Here is an example of how to show a bubble. We will assume we are in Chat application. We will show a bubble for a chat message from a person named Cat. The icon for the bubble will be a picture of a cat that we have in our assets. This package expects the icon to be in bytes.

final id = 1;
final bytesData = await rootBundle.load('assets/Cat.jpg');
final iconBytes = bytesData.buffer.asUint8List();

await _conversationBubblesPlugin.show(
  notificationId: id,
  body: 'Meow',
  contentUri: 'https://example.com/chat/$id',
  channel: const NotificationChannel(id: 'chat', name: 'Chat'),
  person: Person(id: '$id', name: 'Cat', icon: iconBytes),
);

e. Handle UI changes for App Open intentUri

Use the getIntentUri method of the plugin to get the intentUri that Android provided to your app when the user tapped on a bubble. The method returns a Future<String?>. You can parse the results and extract the parts you need.

final intentUri = await _conversationBubblesPlugin.getIntentUri();
if (intentUri != null) {
  final uri = Uri.tryParse(intentUri);
  if (uri != null) {
    final id = int.tryParse(uri.pathSegments.last);
    if (id != null) {
      // Show the chat screen for the user with id
    }
  }
}

This intentUri getter is useful when the user tapped on the notification without opening the bubble. Android will open your app in full (and not in a bubble) and will still provide the intentUri to your application. You should just show the necessary UI. That's why handling intentUri on launch of the Flutter app is separate from handling isInBubble.

f. Handle isInBubble User Experience

When the user taps on a bubble, the system will open your app. You have to handle the UI changes that you want to make when the user opens your app from a bubble.

This step is extremely important. You want bubbles to be localised to a given screen in your app. You also want to prevent the user from accessing some screens when they are in bubbles.

Use the isInBubble method of the plugin to know if the user is opening your app from a bubble.
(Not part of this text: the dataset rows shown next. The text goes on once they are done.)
#[global] Instance arith : Arith xreal := {
  add := lift2 Rplus;
  sub := lift2 Rminus;
  mul := lift2 Rmult;
  div := xdiv;
  ltb := xltb;
  leb := xleb;
  is_nan := xis_nan;
  of_int := fun z => Some (IZR z);
  finfo_eps := Some eps;
  rint := xrint;
  astype_int := xastype_int
}.

(** A real function as a [ppf] of the exact arithmetic. *)
Definition lift (phi : R -> R) (a : xreal) : xreal :=
  match a with
  | Some x => Some (phi x)
  | None => None
  end.

(** *** The stages on reals *)

(** The value of [np.linspace(0, 1, n)[k]]: [k * ((1 - 0) / (n - 1)) + 0]. *)
Definition fraction (n : Z) (k : nat) : R :=
  IZR (Z.of_nat k) * ((1 - 0) / IZR (n - 1)) + 0.

(** [clip1] on a real, with the bounds of stage 2. *)
Definition clipR (x : R) : R :=
  let y := if Rlt_dec eps x then x else eps in
  if Rlt_dec y (1 - eps) then y else 1 - eps.

(** One element of stage 4 on reals. *)
Definition scaled (n : Z) (mn mx v : R) : xreal :=
  if Req_dec_T (mx - mn) 0 then None
  else Some ((v - mn) / (mx - mn) * IZR (n - 1)).

(** [v[k]] in exact arithmetic. *)
Definition warped (phi : R -> R) (n : Z) (m s : R) (k : nat) : R :=
  m + s * phi (clipR (fraction n k)).

(** What the properties below ask of the inverse normal CDF. *)
Definition increasing (phi : R -> R) : Prop :=
  forall x y : R, 0 < x -> x < y -> y < 1 -> phi x < phi y.

Definition non_decreasing_on_unit (phi : R -> R) : Prop :=
  forall x y : R, 0 < x -> x <= y -> y < 1 -> phi x <= phi y.

Definition odd_about_half (phi : R -> R) : Prop :=
  forall x : R, phi (1 - x) = - phi x.
End Exact.
(** X28.  Run does not guard against a number of iterations so large that
    the row count [Iters + 3] is no [int] any more: for the three largest
    values of an [int] the sum wraps to a negative number and the output
    table cannot be allocated, so Run on a checked and saved model ends in
    a length error. *)
Theorem run_iterations_overflow_faults (dlg : Dialogs) (st : Stox) (root : Item) :
  Checked st = true -> Saved st = true ->
  TreeWid st = Some root ->
  (INT_MAX - 2 <= EIters st <= INT_MAX)%Z ->
  on_actionRun_triggered dlg st = Crash LengthError.
Proof.
  intros Hchk Hsav Htree Hit.
  unfold on_actionRun_triggered. rewrite Hsav. cbn [negb andb bind].
  rewrite !Hchk. cbn [negb andb bind]. rewrite ?Hchk. cbn [negb].
  unfold runModel. cbn [TreeWid with_Eps]. rewrite Htree.
  unfold wrapInt, INT_MAX in *.
  destruct (Z.ltb_spec 2147483647 (EIters st + 3)) as [_ | H]; [| lia].
  unfold OutTableModel.Init.
  destruct (Z.ltb_spec (EIters st + 3 - 4294967296) 0) as [_ | H]; [| lia].
  reflexivity.
Qed.

Lemma run_iterations_overflow_faults_witness :
  on_actionRun_triggered agreeing longRun = Crash LengthError.
Proof.
  apply (run_iterations_overflow_faults agreeing longRun scenarioTree).
  - reflexivity.
  - reflexivity.
  - reflexivity.
  - split; vm_compute; discriminate.
Defined.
The method returns a Future<bool>.

final isInBubble = await _conversationBubblesPlugin.isInBubble();

if (isInBubble) {
  // Handle UI changes for bubbles
}

Example

You can find a complete example of how to use this package in the example directory.

The example is a simple chat application named "People". It is a chat with animals that have different ways of replying you after 5 seconds. It is built the same way as the "People" app that the Android Docs used to demonstrate bubbles.

The example uses Isar for data persistence. It also keeps singleton services as an abstraction layer for the plugin.